Over time all concrete will crack, crumble and finally wash away. Wall cracks are a natural part of all poured concrete and block foundations. If a basement is situated far enough under ground and a crack develops it will leak water pretty easily. The methods of repairing wall cracks are few.
Probably the most damaging solution is to inject epoxy into the wall to fill the crack. The problem in doing this is that epoxy is hundreds of times harder than the concrete and injecting it into the wall only forces the wall farther apart. The epoxy also does not adhere to the concrete and with slight settlement/movement crack becomes larger and leaks more than before. Epoxy is the poorest and most damaging solution to repairing a wall crack. When epoxy is instead used to coat the wall and cover a crack the same principals apply. The epoxy does not adhere to the concrete, comes loose and leaks just as before.

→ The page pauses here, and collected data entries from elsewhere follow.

(* ===== verification/Prelude.v ===== *)
(** * Verification of the offloaded KV cache and of the services it rests on

    The program keeps the K and V vectors of long sequences in host memory and a bounded
    cache of them in device memory.  A decode step runs three operators on one stream:
    [LruResidentCompact] decides which tokens of the Top-K request are resident, which
    slots are reused and which tokens are missing; [ComputeLruResidentAddrs] turns the
    misses into copy descriptors; [SparseCopy] moves the bytes.  Below the operators lie a
    host memory pool, the entries that own it, a manager behind a C interface, the
    hybrid-memory library [hybm] with its range pool, its address manager, its memory
    segments and the entities that use them, and the config store through which the
    processes of a group find each other.  Paths below are
    relative to [src/src]; [O] is [acc_offload/csrc], [H] is [hybm/csrc], [C] is
    [smem/csrc/config_store], [N] is [smem/csrc/net].

    ** Parts and files

    Shared: this file (machine integers with their wrap-around, arrays as lists, selection
    and counting of indices, rewriting of conversions that are in range) and [Simt] (the
    state-and-fault monad [M], where [None] is an access outside an array; parallel phases
    [par], which run the work items in an arbitrary order; atomics; framed weakest
    preconditions and their automation).

    LRU compact ([O/operators/acc_offload_lru_compact_simt.cpp],
    [acc_offload_lru_compact_fused_v3.cpp]).  [LruSpec] defines [compact], what one call
    computes for one row, and [LruInvariant] what that keeps true of a cache.  [LruGeneric]
    models the five phased kernels and their launcher, [LruLegacy] the fallback kernel,
    [LruFusedV3] the fused kernel of 1024 threads, [WarpScan] its warp collectives.
    [LruGenericProof] and [LruFusedV3Proof], [LruFusedV3Plan], [LruFusedV3Refine] prove
    that both implementations refine [compact].

    Descriptors and copy ([O/operators/acc_offload_lru_resident_addrs_simt.cpp],
    [..._mixed_parallel.cpp], [acc_offload_sparse_copy.h], [.cpp]): [ResidentAddrs],
    [ResidentAddrsProof], [SparseCopy].  [Launch] models
    [O/launch/acc_offload_operators_launch.cpp]; [EndToEnd] composes a decode step and
    states when the cache is coherent with host memory.

    Memory: [RangeTree] (the two ordered trees both allocators keep), [MemManager]
    ([O/allocator/acc_offload_mem_manager.h]), [RangePool]
    ([H/common/hybm_rbtree_range_pool.cpp]), [VaManager] and [VaManagerProof]
    ([H/mm/hybm_va_manager.cpp]).

    Entries: [Host] (operating system, loader and libraries as answers that may depend on
    the whole history, [O/launch/acc_offload_launch.cpp], [util/csrc/mf_file_util.h]),
    [HybmEntry] ([H/hybm_entry.cpp]), [OffloadEntry] and [OffloadEntryProof]
    ([O/acc_offload_local_dram_entry.cpp], [acc_offload_shared_dram_entry.cpp],
    [acc_offload_entry_manager.cpp], [acc_offload.cpp]); the manager is proved against the
    interface laws [EntryLaws], which both entries satisfy.

    Hybrid memory: [ExchangeInfo] (identifiers of slices and the 512-byte descriptions
    processes exchange, [H/mm/hybm_mem_slice.h], [.cpp], [hybm_ex_info_transfer.h]);
    [SegmentWorld] (the process: one address manager and a log of every call of the
    operating system, the driver, the transport and the data operator with its answer, which
    is a parameter; programs in the monad [SM] and their weakest preconditions);
    [ConnSegment] and [ConnSegmentProof] ([H/mm/hybm_conn_based_segment.cpp]),
    [SegmentFrame] (what one user of the address manager leaves to the others),
    [ConnExchange] (a slice from export to lookup), [HostShmSegment] and [HostShmProof]
    ([H/mm/hybm_host_shm_segment.cpp]).  [EntityTag] ([H/entity/hybm_entity_tag_info.cpp],
    with [util/csrc/mf_ipv4_validator.h]); [Entity], [EntityImport] and [EntityProof]
    ([H/entity/hybm_entity_default.cpp]) against the class [MemSegment], the interface of
    [H/mm/hybm_mem_segment.h]; [DramSegment] is its instance for host memory, with the choice
    [MemSegment::Create] makes; [EntityApi] has the table of entities
    ([H/entity/hybm_entity_factory.cpp]) and the C interface ([H/hybm_big_mem_entry.cpp],
    [H/hybm_data_op_entry.cpp]).  Below the entity lie [ComposeTransport]
    ([H/transport/compose/compose_transport_manager.cpp]), which puts the host and the device
    transport behind one interface, and [ComposeDataOp]
    ([H/data_operation/host/hybm_compose_data_op.cpp], [hybm_data_op_host_shm.cpp]), which
    chooses among the data operators; a call of a part is [Via part call] in the log, and
    [ComposeProof] says what the parts are asked to do.

    Config store: [StrUtil] ([util/csrc/mf_str_util.h]), [MessagePacker] and
    [MessagePackerProof] ([C/tcp_store/smem_message_packer.h], [.cpp]), [StoreBackend]
    ([C/backend/smem_config_store_backend.h] as a class with its contract
    [ReliableBackend], [smem_local_memory_backend.cpp] as its instance), [StoreServer]
    (every handler of [C/tcp_store/smem_tcp_config_store_server.cpp], the link handlers,
    one round of each thread), [StoreWaiting] (the tables of waiting requests),
    [StoreServerProof] (a weakest liberal precondition, the invariant and that every
    transition keeps it, runs), [StoreScenario] (counters, ranks).  [StoreClient] models the
    request methods of [C/tcp_store/smem_tcp_config_store.cpp] over a transport;
    [StoreClientProof] takes the server as the transport and shows that a call means a step
    [kv_step] of an abstract store.

    Group engine ([N/smem_net_group_engine.cpp]): [GroupEngine] has the barriers and
    all-gathers as programs over store calls ([prog]), [GroupRounds] a round of such
    programs run by several processes ([wstep] interleaves their calls with failures and
    with other users of the store, [lstep] leaves failures out), with an invariant for both
    operations, [GroupProof] shows that they are such rounds, [GroupNumbers] has the numbers
    the processes share by compare-and-swap.  [GroupDynamic] has groups that processes join
    and leave: [DynGroup] is the members of an engine, [gprog] the program of one of its
    threads (joining, updating, leaving, broken links, reconnecting, the two listeners, the
    exchange of keys and results); [GroupDynamicProof] runs the threads of all processes on
    one store ([gstep], which also delivers notifications, loses answers and lets others
    use the store) and proves what every step keeps ([calm], [sys_ok]).

    ** Theorems

    [LruTheorems]: [AccOffloadLruCompact] refines [compact] on every dispatched shape, for
    every schedule; the fused and the phased kernels agree; served Top-K, exact miss list,
    well-formed rows, no stale suffix, the order of the slots; over any rows the phased kernels handle, an
    epoch in its bounds that no old mark equals.
    [CopyTheorems]: the descriptor table, parallel equals serial, exactness and
    termination of the copies, and over any run of decode steps a coherent cache.
    [PoolTheorems]: each byte of the pool in one range, soundness, completeness and round trip of the pool, disjoint
    elements, no leak and no use of an unloaded library over any sequence of interface
    calls.  [VaTheorems]: disjoint ranges (reserved ones under a contract of the callers,
    which the manager does not check), exact lookup, invertible translation, first fit.
    [StoreTheorems]: the wire format is canonical and its reader stays inside the buffer;
    no wake-up is lost (requests wait only for absent keys, and any event leaves each waiting
    or answers it), waiting requests are answered once, timeouts are never early;
    counters add up; ranks are distinct; the rank list survives a change of the leader.
    [GroupTheorems]: a client call refines the abstract store; no process leaves a barrier
    early, an all-gather delivers the data of all in rank order, and both end when no call
    fails; shared numbers are unique and can be given back.
    [DynamicTheorems]: the stored group information is a chain of events, one version at a
    time, and no process goes back; the bitmap of members is exact.
    [SegmentTheorems]: over sequences of operations and any answers, a segment gives back what
    it took (ranges, open files, registrations unless the driver refuses to drop them), its
    slices stay disjoint in its window, and it maps the file its peer made; the conditions on
    the operations are in the theorems ([conn_op_ok], [shm_op_ok]), and sizes and ranks that
    break them are shown to leave the window.  [EntityTheorems]: every copy into memory
    another entity exported goes to that entity's rank; batches are grouped by ranks; what entities tell
    each other arrives; tags keep the operation types; the C interface passes on only copies
    whose checked sides are in the reserved range, up to a size that wraps.  [ComposeTheorems]: a batch reaches the
    operators with each copy exactly once; operators are tried in a fixed order, and exactly those that
    the tags allow; the parts of a transport hold the recorded regions; addresses and keys of
    a part reach the same part of a peer.
    Each file also proves the flaws the model showed, as theorems about concrete or
    arbitrary states.  A theorem with hypotheses has an instance [..._witness].

    ** Bounds and fuel

    Loops of the kernels are folds over their index ranges.  Where the source loops until
    a condition holds the fuel is a bound the proofs show to be enough: [CpGM2GM_loop] gets
    the number of chunks, the legacy insertion loop its index plus one, [find_rank] the
    world size plus one (a free rank is met before), the timer the number of deadlines,
    decimal printing 20 digits.  The retry loops of [AllocNumber] and [ReleaseNumber] end
    only when a swap succeeds: the theorems hold for every fuel, and a process alone needs
    two.  The listeners of a dynamic group, a busy broken link and an interruptible wait
    run for any number of rounds, and the chain of events is proved for all of them; the
    numbers of retries of joining (30) and leaving (100000) are those of the source, as are
    the 100 attempts [open_retry] makes; [free_slices] gets the number of slices, each turn
    removes one.  Theorems about runs of the store ask for fewer than 2^64 - 2 events, so
    that no id is drawn twice, those about a segment for fewer than 2^32 operations.  Integers are unbounded with the
    wrap-around of the source written out where it converts or computes unsigned; the
    descriptor kernels compute addresses in unbounded integers.

    ** Assumptions

    The laws of the shuffle and copy intrinsics ([asc_shfl_up], [DataCopyPad]) and of a
    storage backend are class members, each with an instance.  Calls of an
    interface and handlers of the store are taken one at a time, also where the source takes
    no lock (of the offload manager only [Initialize] does); the group engine interleaves
    threads and processes between their calls of the store.  Operators of one stream run in order; the machine is little endian.
    Of the answers of the environment the theorems on segments and entities ask what their
    names say: [driver_ok] (the device range of registered memory does not wrap), [fresh_fds]
    (an opened descriptor is not open already), [keys_ok] (a memory key has 224 bytes),
    [nic_ok] (an address is a C string), [nics_plain] (an address has no semicolon),
    [part_keys_ok] (a key of a part has 224 bytes), [registers] and [unregisters] (a part
    does not refuse).  Theorems on connection based segments are for
    segments without 56-bit addresses.  Theorems on runs of the store are for a backend that
    is not distributed and a server
    without an external broken-link handler.

    ** Not modelled

    Log output; the [Dump...] functions of the address manager; allocation failure of
    replies; [Startup] and [Shutdown] of the store server (threads, sockets, TLS).  The
    result of a legacy row is modelled but not proved.  Of hybm the segments over
    virtual memory handles and of device memory are instances of [MemSegment] that the
    entity takes as parameters; the host and device transports, the SDMA and RDMA operators,
    driver and loader tables are calls with arbitrary answers.  The entity calls its transport
    and its operator in the same way: the theorems that join them to the composed ones take
    the arguments of the logged call.  [acc_links], the etcd and external backends and [zbal] are
    layers over vendor libraries, sockets and services outside the repository; so is the
    election over etcd.  The interfaces of smem above the group engine are glue between it,
    the store and hybm.  Of the client the watches, the connection and the heartbeat are left
    out, of the group engine [Create], [RegisterExit] and the starting and joining of its
    threads. *)
From Stdlib Require Export ZArith Lia ZifyBool.
From stdpp Require Export decidable tactics numbers base sets list_numbers list.
Lemma plan_compact_spec e s :
  row_fits s -> e < 0 ->
  (forall o, 0 <= o < cap -> val LRU_SLOTS (sb + o) s = encoded cap T topk s2t lru o) ->
  (forall t, 0 <= t < T -> e <= val TOKEN_MARK (wb + t) s) ->
  wp (plan_compact wb row cap T) (compact_inv e s cap) s.
Proof.
  intros Hf He Hl Hm. fits Hf. unfold plan_compact. fold sb.
  apply (wp_for_range _ _ _ (compact_inv e s)); [lia| | |by auto].
  { split_and!; [apply writes_only_refl|by rewrite !cnt_0|lia..|done]. }
  intros k c s1 Hk (HW & -> & HE & HH & HM). wp_step. wp_step; [side|].
  rewrite (writes_only_val _ _ _ _ _ HW), Hl by (simpl; lia).
  assert (Hsum : cnt ev k + cnt ht k <= k)
    by (apply cnt_disjoint; [lia|intros; by apply ev_ht_disjoint]).
  pose proof (cnt_bounds ev k ltac:(lia)). pose proof (cnt_bounds ht k ltac:(lia)).
  assert (HEk : forall o, 0 <= o < k -> ev o = true -> cnt ev o < cnt ev k)
    by (intros; by apply cnt_lt).
  assert (HHk : forall o, 0 <= o < k -> ht o = true -> cnt ht o < cnt ht k)
    by (intros; by apply cnt_lt).
  destruct (encoded_cases cap T topk s2t lru k) as [(Eh & Ee & Hr & ->)|[(Eh & Ee & Hr & ->)|(Eh & Ee & ->)]].
  - replace (- lru.[k] - 2 <=? -2) with true by lia. cbv zeta.
    wp_step. wp_step; [side|]. wp_step. split_and!.
    + apply writes_only_upd; [done|lia|simpl; lia].
    + rewrite !cnt_snoc, Eh, Ee by lia. f_equal; simpl; lia.
    + intros o Ho Hev. destruct (decide (o = k)) as [->|]; [congruence|].
      pose proof (HEk o ltac:(lia) Hev). pose proof (cnt_bounds ev o ltac:(lia)).
      reads. apply HE; [lia|done].
    + intros o Ho Hht. destruct (decide (o = k)) as [->|]; [reads; lia|].
      pose proof (HHk o ltac:(lia) Hht). reads. apply HH; [lia|done].
    + intros t Ht. reads; [lia|]. by apply HM.
  - replace (lru.[k] <=? -2) with false by lia.
    replace ((0 <=? lru.[k]) && (lru.[k] <? cap)) with true by lia.
    wp_step. wp_step; [side|]. wp_step. split_and!.
    + apply writes_only_upd; [done|lia|simpl; lia].
    + rewrite !cnt_snoc, Eh, Ee by lia. f_equal; simpl; lia.
    + intros o Ho Hev. destruct (decide (o = k)) as [->|]; [reads; lia|].
      pose proof (HEk o ltac:(lia) Hev). pose proof (cnt_bounds ev o ltac:(lia)).
      reads. apply HE; [lia|done].
    + intros o Ho Hht. destruct (decide (o = k)) as [->|]; [congruence|].
      pose proof (HHk o ltac:(lia) Hht). reads. apply HH; [lia|done].
    + intros t Ht. reads; [lia|]. by apply HM.
  - replace (-1 <=? -2) with false by lia. simpl. wp_step. split_and!; [done| | | |done].
    + rewrite !cnt_snoc, Eh, Ee by lia. f_equal; simpl; lia.
    + intros o Ho Hev. destruct (decide (o = k)) as [->|]; [congruence|]. apply HE; [lia|done].
    + intros o Ho Hht. destruct (decide (o = k)) as [->|]; [congruence|]. apply HH; [lia|done].
Qed.

Definition miss_cells (b : gm) (j : Z) : Prop :=
  match b with
  | TOKEN_POS => wb <= j < wb + K
  | MISS_TOKENS => tb <= j < tb + K
  | _ => False
  end.

Definition misses_inv (s : GM) (k c : Z) (s' : GM) : Prop :=
  writes_only miss_cells s s' /\ c = cnt ms k /\
  (forall p, 0 <= p < k -> ms p = true ->
     val MISS_TOKENS (tb + cnt ms p) s' = topk.[p] /\ val TOKEN_POS (wb + cnt ms p) s' = p) /\
  (forall j, c <= j < K -> val MISS_TOKENS (tb + j) s' = -1).

Lemma plan_misses_spec s :
  row_fits s ->
  (forall i, 0 <= i < K -> val TOPK_INDICES (tb + i) s = topk.[i]) ->
  (forall p, 0 <= p < K -> val CURRENT_SLOTS (tb + p) s = hit_slot cap T topk s2t lru p) ->
  (forall p, 0 <= p < K -> val MISS_TOKENS (tb + p) s = -1) ->
  wp (plan_misses wb row K T) (misses_inv s K) s.
Proof.
  intros Hf Htk Hc Hmt. fits Hf. unfold plan_misses. fold tb.
  apply (wp_for_range _ _ _ (misses_inv s)); [lia| | |by auto].
  { split_and!; [apply writes_only_refl|by rewrite cnt_0|lia|done]. }
  intros k c s1 Hk (HW & -> & HM & HN). wp_step. wp_step; [side|].
  rewrite (writes_only_val _ _ _ _ _ HW), Htk by (simpl; lia).
  fold (valid_tok T topk.[k]).
  pose proof (cnt_bounds ms k ltac:(lia)).
  assert (Hskip : ms k = false -> misses_inv s (k + 1) (cnt ms k) s1).
  { intros Hk'. split_and!; [done|rewrite cnt_snoc, Hk' by lia; simpl; lia| |done].
    intros p Hp Hm. destruct (decide (p = k)) as [->|]; [congruence|]. apply HM; [lia|done]. }
  wp_step; cycle 1.
  { wp_step. apply Hskip. unfold miss_at. by rewrite Heqb. }
  wp_step. wp_step; [side|].
  rewrite (writes_only_val _ _ _ _ _ HW), Hc by (simpl; lia).
  assert (Ems : ms k = (hit_slot cap T topk s2t lru k <? 0)) by (unfold miss_at; by rewrite Heqb).
  wp_step; cycle 1.
  { wp_step. apply Hskip. congruence. }
  wp_step. wp_step; [side|]. wp_step. wp_step; [side|]. wp_step.
  rewrite i32_small by (unfold INT32_MAX; lia). split_and!.
  - repeat (apply writes_only_upd; [|lia|simpl; lia]). done.
  - rewrite cnt_snoc, Ems by lia. simpl. lia.
  - intros p Hp Hm. destruct (decide (p = k)) as [->|]; [by reads|].
    assert (cnt ms p < cnt ms k) by (apply cnt_lt; [lia|done]).
    pose proof (cnt_bounds ms p ltac:(lia)). reads. apply HM; [lia|done].
  - intros j Hj. reads. apply HN. lia.
Qed.

Local Abbreviation EV := (evict cap T topk s2t lru).
Local Abbreviation HT := (hits cap T topk s2t lru).
Local Abbreviation MS := (misses cap T topk s2t lru).
Local Abbreviation na := (n_assign cap T topk s2t lru).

Sealing The Crack From Outside
It is very common for some waterproofing contractors to consider trying to seal the crack from the outside of the wall. This can certainly work on two condition. That it is sealed correctly and that there is adequate drainage nearby. If there is not adequate drainage water will still sit on the sealed area and the water will eventually make its way through whatever sealant is applied. In the scientific community, water is called the universal solvent for a very good reason.
Sealing from the outside usually involves using plastic vapor barriers on the wall. It is nearly impossible to get plastic sheeting to permanently to a concrete wall and what results is a half sealed bag of water on the foundation wall that now slowly leaks in to the basement after every rain.
Due to this some use tar instead. The problem with tar is that over time it tends to get brittle. As the crack moves the tar crack open and leaks as before.
Drainage and Vapor Barrier
Best solution outside is if there is adequate drainage away from the building. This allows you to run exterior drainage pipe to a lower portion of land and prevent the water form standing outside the wall crack. Then apply a vapor barrier on the inside of the wall where it is farther away from the elements and where it can be more easily inspected from time to time.
Catching and redirecting the water from the inside is no doubt the surest way to guarantee a solution but it may be too invasive for some situations where the work could be performed jsut as well outside. This is almost on ly the case when the wall is not but a few feet underground. If the wall is very deep it is always better to install an interior system that utilizes a subfloor sump pump system.